そのため、杭基礎単独ではなく、杭基礎の上にベタ基礎や布基礎を設置することが多くなっています。
ベタ基礎
ベタ基礎は、床下全体を鉄筋コンクリートで覆い、床下に空間を作る基礎のことです。地面に蓋をしているような仕上がりになります。地震の揺れにも強く、地震が多い日本には最適な方法の一つです。
全面が土台となるので、根を張る地盤が弱くても施工できるケースがあります。耐久性に優れ、地面からの湿気を通さないのでシロアリの発生も防いでくれる点がメリットです。
全面に敷き詰めるのでコンクリートの使用量は多くなりますが、杭を打つ手間や土を掘る量は少なくて良いため、比較的施工がしやすいです。一方で、新築の場合は数年間コンクリートから水分が出るため対策が必要な点がデメリットと言えるでしょう。
布基礎
布基礎は、地盤に基礎を直接設置する直接基礎の工法の1つです。建物の主な柱や壁の下にコンクリートを設置する方法です。日本の木造住宅において古くから使われてきました。ある程度地盤の強度が求められる工法です。
柱や壁の重みで建物の負荷が集中する部分にのみコンクリートを敷設するので、地盤に接する面積が小さくなります。そして、ベタ基礎に比べるとコンクリートの使用量は少なくなります。そのため、ベタ基礎より軽量で、地盤への負担が小さい点がメリットです。
その反面、床下を覆うベタ基礎とは異なり、床下に土がむき出しになります。その結果、床下に湿気が溜まりやすく、シロアリの発生リスクが高まるのがデメリットと言えます。防湿対策と、定期的なシロアリ点検が必要です。
独立基礎
地盤に基礎を直接設置する直接基礎の1つで、主要な柱の下にだけコンクリートを敷設します。

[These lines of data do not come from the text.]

(** * Review analyzer (MainGui.py) and feedback viewer (DatabaseTest.py)

    A shallow embedding of the two programs of the repository.

    - [Py]: the Python values the programs handle (what [json.loads] and
      [sqlite3] rows are made of), the few dynamic operations the code applies
      to them, [collections.Counter], exceptions.
    - [Sqlite]: the file named [feedback.db] as [sqlite3] sees it.
    - [MainGui]: [ReviewAnalyzerApp], the worker ([run_analysis] and the
      functions it calls) in a state-and-exception monad over the worker's
      world, and the Tk side ([populate_gui], [draw_word_cloud], ...) over the
      widget state.
    - [DatabaseTest]: [load_feedback].
    - [Spec]: the vocabulary of the specification over those definitions
      (analysis outcome, aggregation, what a trace and a window show).
    - [Cases]: stub services and stores, and the properties of the
      specification that the code does not have, as it words them.
    - [Observations]: the events of the loop one by one, the bars and the
      headers a window shows, the state of the viewer.

    The theorems follow the definitions, by property of the specification
    (C1 to C10), then further properties of the pipeline and of the viewer
    (X1 to X17). *)

From Stdlib Require Import List String Ascii ZArith Arith Bool Lia DecimalString.
Import ListNotations.
Open Scope string_scope.

(* ===================================================================== *)
(** ** Python values and exceptions *)
(* ===================================================================== *)

Module Py.

(** The values of the run: [None], [bool], [int], [str], [list], [dict].
    A [dict] keeps its items in insertion order, its keys are strings (it comes
    from [json.loads]) and pairwise distinct.  A [float] is outside the model:
    nothing in the programs computes with one. *)
#[warnings="-register-all"]
Inductive value : Type :=
| VNone
| VBool (b : bool)
| VInt (n : Z)
| VStr (s : string)
| VList (items : list value)
| VDict (items : list (string * value)).

(** Exceptions by class; [sqlite3.OperationalError] is a [sqlite3.Error], and
    every class here is an [Exception]. *)
Inductive exn_class :=
| OperationalError
| DatabaseError
| ServiceError
| JSONDecodeError
| AttributeError
| TypeError
| KeyError
| ValueError.

Record exn := mk_exn { exn_cls : exn_class; exn_msg : string }.

Inductive result (A : Type) : Type :=
| Ok (a : A)
| Raise (e : exn).
Arguments Ok {A} a.
Arguments Raise {A} e.

Definition is_ok {A} (r : result A) : bool :=
  match r with Ok _ => true | Raise _ => false end.

(** [isinstance(e, sqlite3.OperationalError)] *)
Definition is_operational (e : exn) : bool :=
  match exn_cls e with OperationalError => true | _ => false end.

(** [isinstance(e, sqlite3.Error)] *)
Definition is_sqlite_error (e : exn) : bool :=
  match exn_cls e with OperationalError | DatabaseError => true | _ => false end.

(** [type(v).__name__] *)
Definition type_name (v : value) : string :=
  match v with
  | VNone => "NoneType"
  | VBool _ => "bool"
  | VInt _ => "int"
  | VStr _ => "str"
  | VList _ => "list"
  | VDict _ => "dict"
  end.

(** [bool(v)], the test of [if v:] *)
Definition truthy (v : value) : bool :=
  match v with
  | VNone => false
  | VBool b => b
  | VInt n => negb (Z.eqb n 0)
  | VStr s => negb (String.eqb s EmptyString)
  | VList l => match l with [] => false | _ => true end
  | VDict d => match d with [] => false | _ => true end
  end.

Fixpoint lookup (key : string) (items : list (string * value)) : option value :=
  match items with
  | [] => None
  | (k, v) :: rest => if String.eqb k key then Some v else lookup key rest
  end.

(** [v.get(key, default)] *)
Definition get (v : value) (key : string) (default : value) : result value :=
  match v with
  | VDict d => Ok (match lookup key d with Some x => x | None => default end)
  | _ => Raise (mk_exn AttributeError
                  ("'" ++ type_name v ++ "' object has no attribute 'get'"))
  end.

(** [v[key]] for a string [key] *)
Definition getitem (v : value) (key : string) : result value :=
  match v with
  | VDict d =>
      match lookup key d with
      | Some x => Ok x
      | None => Raise (mk_exn KeyError ("'" ++ key ++ "'"))
      end
  | VList _ =>
      Raise (mk_exn TypeError "list indices must be integers or slices, not str")
  | VStr _ =>
      Raise (mk_exn TypeError "string indices must be integers, not 'str'")
  | _ =>
      Raise (mk_exn TypeError ("'" ++ type_name v ++ "' object is not subscriptable"))
  end.

Fixpoint chars (s : string) : list value :=
  match s with
  | EmptyString => []
  | String c rest => VStr (String c EmptyString) :: chars rest
  end.

(** [iter(v)], as [list.extend(v)] consumes it: a list gives its items, a
    string its characters, a dict its keys. *)
Definition iterate (v : value) : result (list value) :=
  match v with
  | VList l => Ok l
  | VStr s => Ok (chars s)
  | VDict d => Ok (map (fun kv => VStr (fst kv)) d)
  | _ => Raise (mk_exn TypeError ("'" ++ type_name v ++ "' object is not iterable"))
  end.

(** [v == s] for a string literal [s] *)
Definition eq_str (v : value) (s : string) : bool :=
  match v with
  | VStr t => String.eqb t s
  | _ => false
  end.

(** What a dict compares keys by: [True == 1] and [False == 0]; a list or a
    dict has no hash. *)
Inductive hkey :=
| HNone
| HInt (n : Z)
| HStr (s : string).

Definition hash_key (v : value) : result hkey :=
  match v with
  | VNone => Ok HNone
  | VBool b => Ok (HInt (if b then 1 else 0))
  | VInt n => Ok (HInt n)
  | VStr s => Ok (HStr s)
  | VList _ => Raise (mk_exn TypeError "unhashable type: 'list'")
  | VDict _ => Raise (mk_exn TypeError "unhashable type: 'dict'")
  end.

Definition hkey_eqb (a b : hkey) : bool :=
  match a, b with
  | HNone, HNone => true
  | HInt x, HInt y => Z.eqb x y
  | HStr x, HStr y => String.eqb x y
  | _, _ => false
  end.

(** [collections.Counter]: a dict from keys to counts, in insertion order; an
    entry keeps the key object that created it. *)
Definition counter := list (value * hkey * nat).

Fixpoint counter_incr (k : value) (h : hkey) (c : counter) : counter :=
  match c with
  | [] => [(k, h, 1)]
  | (k', h', n) :: rest =>
      if hkey_eqb h h' then (k', h', S n) :: rest
      else (k', h', n) :: counter_incr k h rest
  end.

(** [Counter.update(iterable)]: [self[elem] = self.get(elem, 0) + 1] per
    element; hashing an unhashable element raises. *)
Fixpoint counter_update (c : counter) (xs : list value) : result counter :=
  match xs with
  | [] => Ok c
  | x :: rest =>
      match hash_key x with
      | Ok h => counter_update (counter_incr x h c) rest
      | Raise e => Raise e
      end
  end.

(** [Counter(iterable)] *)
Definition Counter (xs : list value) : result counter := counter_update [] xs.

Definition keys (c : counter) : list value := map (fun e => fst (fst e)) c.
Definition values (c : counter) : list nat := map snd c.
Definition items (c : counter) : list (value * nat) :=
  map (fun e => (fst (fst e), snd e)) c.

(** [sum(c.values())] *)
Definition total (c : counter) : nat := fold_right Nat.add 0 (values c).

(** [c[k]] of a Counter: the count, 0 for a missing key *)
Fixpoint count_of (h : hkey) (c : counter) : nat :=
  match c with
  | [] => 0
  | (_, h', n) :: rest => if hkey_eqb h h' then n else count_of h rest
  end.

(** [Counter.most_common(n)] is [heapq.nlargest(n, items, key=count)], that is
    [sorted(items, key=count, reverse=True)[:n]]: by count, largest first,
    equal counts in insertion order. *)
Fixpoint insert_by_count (x : value * nat) (l : list (value * nat))
  : list (value * nat) :=
  match l with
  | [] => [x]
  | y :: rest =>
      if Nat.ltb (snd x) (snd y) then y :: insert_by_count x rest
      else x :: y :: rest
  end.

Definition sorted_by_count (l : list (value * nat)) : list (value * nat) :=
  fold_right insert_by_count [] l.

Definition most_common (n : nat) (c : counter) : list (value * nat) :=
  firstn n (sorted_by_count (items c)).

(** [str(n)] of a non-negative int, as an f-string prints it *)
Definition str_nat (n : nat) : string := NilEmpty.string_of_uint (Nat.to_uint n).

(** The newline of the source's [\n]. *)
Definition nl : string := String (ascii_of_nat 10) EmptyString.

End Py.

(* ===================================================================== *)
(** ** State and exceptions *)
(* ===================================================================== *)

Module Monad.
Import Py.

布基礎よりさらに地盤に接する面積が小さいので、布基礎を行う地盤よりも強度の高い地盤に向いている工法です。
日本は地震大国であり、加えて近年の大規模地震の傾向から、一般住宅の基礎としてはほとんど使われていません。基本的には玄関ポーチの柱などに部分的に利用することになります。
建物でも住宅以外であればコンクリート使用量が少ない独立基礎が施工されるケースもあります。
SRC基礎
蓄熱床工法や逆ベタ基礎とも呼ばれています。
床下空間がなく、床下に砂利やコンクリートを敷き詰めて密閉構造にする方法です。コンクリートにH型鋼材を組み込む為、強度が高いという特徴があります。
メリットは、地震の揺れを吸収して分散するため耐震性が高く、床下がないため湿気やシロアリの被害リスクが少なくなる点です。また、地中からの熱を建物に伝えやすいため、夏は涼しく冬は天然の床暖房効果が期待できます。
しかし、床下空間がないということはSRC基礎では給排水の配管を基礎コンクリートで埋めてしまうため、一度設置すると位置の変更ができず、将来リフォームに制限がかかるところがデメリットです。